I’ve tried the bad boy experiment but with little success. The reason being I’m not a great actor, and when I try to act bad, all the ladies laugh at me. But sometimes when I pull it off real well, women start to freak out because they are not used to me being a different person. Next time I do this experiment, I have to go for the women who don’t know me at all. Maybe I should order a supply of vitex/M. That stuff usually turns me into an asshole. Martin-I’ll do this experiment. In your post, you asked your female friends how bad boys act. What I need from you are those tips. I’ve read Shugart’s article, but the more I learn, the better. I’m a nice guy who always finishes last. Right now, there’s a flock of women who are in their late teens (18, 19) and early twenties I want to bang. I wanna do this experiment to see how well I will do with them (or do them). Let’s see.

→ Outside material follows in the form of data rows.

(** GET /api/questions *)
Definition list_questions (course : value) : M reply :=
  questions ← loadJson questions_json (VArr []);
  list ← lift (if truthy course
               then Array_filter (fun q => qc ← Get q (js "course");
                                           Ret (strict_eq qc course)) questions
               else Ret questions);
  sorted ← lift (Array_sort newest_first list);
  respond 200 sorted.

End Routes.

(** ** The other routes *)

Definition courseVideos_json : jsstring := js "courseVideos.json".
Definition tests_json : jsstring := js "tests.json".
Definition testResults_json : jsstring := js "testResults.json".

(** [Date.now()] as a Number: a time value is a whole number of
    milliseconds, below 2^53 in magnitude, hence a Number exactly. *)
Definition time_Number (t : Z) : float :=
  decimal_to_float (t <? 0)%Z (Z.abs t) 0.

(** ['v_' + Date.now()] and its like. *)
Definition stamped (prefix : string) (now : Z) : value :=
  VStr (js prefix ++ NumberToString (time_Number now)).
Arguments stamped prefix%_string now%_Z.

Definition Array_isArray (v : value) : bool :=
  match v with VArr _ => true | _ => false end.

(** [a.length < n] for an array [a]; the source asks only after
    [Array.isArray]. *)
Definition shorter_than (n : nat) (a : value) : bool :=
  match a with
  | VArr l => length l <? n
  | _ => false
  end.

Definition Array_unshift (a : value) (x : value) : res value :=
  match a with
  | VArr l => Ret (VArr (x :: l))
  | _ => Throw TypeError
  end.

(** [x => x.course === course] *)
Definition by_course (course : value) (x : value) : res bool :=
  xc ← Get x (js "course");
  Ret (strict_eq xc course).

(** The three listings that differ by their document only:
    GET /api/videos, /api/tests and /api/tests/results. *)
Definition list_by_course (fileName : jsstring) (course : value) : M reply :=
  items ← loadJson fileName (VArr []);
  if truthy course
  then
    list ← lift (Array_filter (by_course course) items);
    respond 200 list
  else respond 200 items.

Definition list_videos : value → M reply := list_by_course courseVideos_json.
Definition list_tests : value → M reply := list_by_course tests_json.
Definition list_results : value → M reply := list_by_course testResults_json.

(** GET /api/admin/users *)
Definition list_users : M reply :=
  users ← loadJson users_json (VArr []);
  respond 200 users.

(** [videoMimeTypes.includes(file.mimetype)] *)
Definition videoMimeTypes : list jsstring :=
  [js "video/mp4"; js "video/webm"; js "video/ogg"; js "video/x-matroska";
   js "video/quicktime"].

Definition fileFilter (mimetype : value) : bool := includes videoMimeTypes mimetype.

(** [s.replace(/\s+/g, '_')]: every maximal run of white space becomes
    one underscore.  [in_run] tells that the character before was white
    space, already replaced. *)
Fixpoint replace_spaces_from (in_run : bool) (s : jsstring) : jsstring :=
  match s with
  | [] => []
  | c :: r =>
    if is_str_ws c
    then (if in_run then [] else [95%N]) ++ replace_spaces_from true r
    else c :: replace_spaces_from false r
  end.

Definition replace_spaces (s : jsstring) : jsstring := replace_spaces_from false s.

(** The [filename] callback of the upload storage:
    [`${ts}_${safe}`] with [ts = Date.now()]. *)
Definition upload_filename (now : Z) (originalname : jsstring) : jsstring :=
  NumberToString (time_Number now) ++ 95%N :: replace_spaces originalname.

Section MoreRoutes.
Context `{Engine}.

(** GET /api/students/:email/dashboard *)
Definition dashboard (email_param : jsstring) : M reply :=
  let email := toLowerCase email_param in
  users ← loadJson users_json (VArr []);
  user ← lift (Array_find (has_email email) users);
  if negb (truthy user) then respond 404 (message "Student not found")
  else
    respond 200 (VObj [
      (js "courses", js_or (prop user (js "courses")) (VArr []));
      (js "projectLog", js_or (prop user (js "projectLog")) (VArr []))]).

Hey guys, To those interested in trying it out I’ll give a few of the “tips” my female friends gave me. If anyone has any others feel free to add to the list. Some of these seem strange but i asked the girls to tell me about the “bad boys” they had dated in the past and these seem to be the more common. We are basically playing the Treat Em Mean Keep Em Keen (TEMKEK) game. While you are with them make sure you have a good time but they have to worry about what you are doing when they arent around.
1.Bad Boys are always busy, always have something going on so if she asks you out, saying your busy is a good idea (but dont be stupid and not reschedule) dont cancel plans you already have for her. Dont always be available on weekends. And tell her about the big night you have planned with your bad boy mates (see below)
2. Even if you are by the phone, dont always answer it - this is called intermittant reinforcement, will you answer it this time or not??She’ll be nervous everytime she calls
3. Bad boys dont chat on the phone, too busy doing something else - dont be rude, but be just about to nick out somewhere. on your cell phone, sorry your out with friends and cant really talk now.
4. Bad boys dont give a shit about the environment or global issues your too busy being bad (I thought this was really strange but a few girls mentioned it…go figure??)
5. I really like this one, when you are out, look at other women, dont drool over them and make it a perve fest but something a bit longer than a glance at a babe is good, your there with her but you still notice other women.
6.All bad boys have bad boy friends, but the impression is they are worse than you, a few stories of them getting up to trouble will help.
7.You dont have time for other peoples problems - your life is too important and busy
8. Dont call/email/text them too often.
So basically we arent trying to treat em like shit, they have to enjoy seeing you in the first place but dont be too keen, dont be a sure thing, make them work for it / you. No flowers, or opening car doors.
Good luck guys, let us know how it goes

reeshdawg:

What is shugarts article named/about?

I HATE games. If you say you’re going to call then just call! The ‘three day rule’ is bull shit. Guys only seem desparate when they ARE desparate! Calling someone back, answering the phone, and returning emails is NOT desparate. If you jump at every chance to be with them, perhaps that is overboard, you need to have your own life too, but that doesn’t mean lie. If you have plans, be upfront, if you don’t then by all means go have fun - and if you want a night with ‘the guys’ then go have one! She doesn’t own you just as you don’t own her and neither of you have a monopoly on the otehr’s time.

I met a guy once, we had a great time, he said he’d call me. I was floored when I got a call in 24 hours. Guess what? He had me hook, line and sinker. Why? Because he treated me like I was a special person to him, like he wanted to talk to me and hang out with me. Yes, of course, he hung out with his friends and did other things… he had a life. We were not joined at the hip. THAT is what you have to avoid, being around each other 24/7. You don’t have to be an ass, you just should have a life.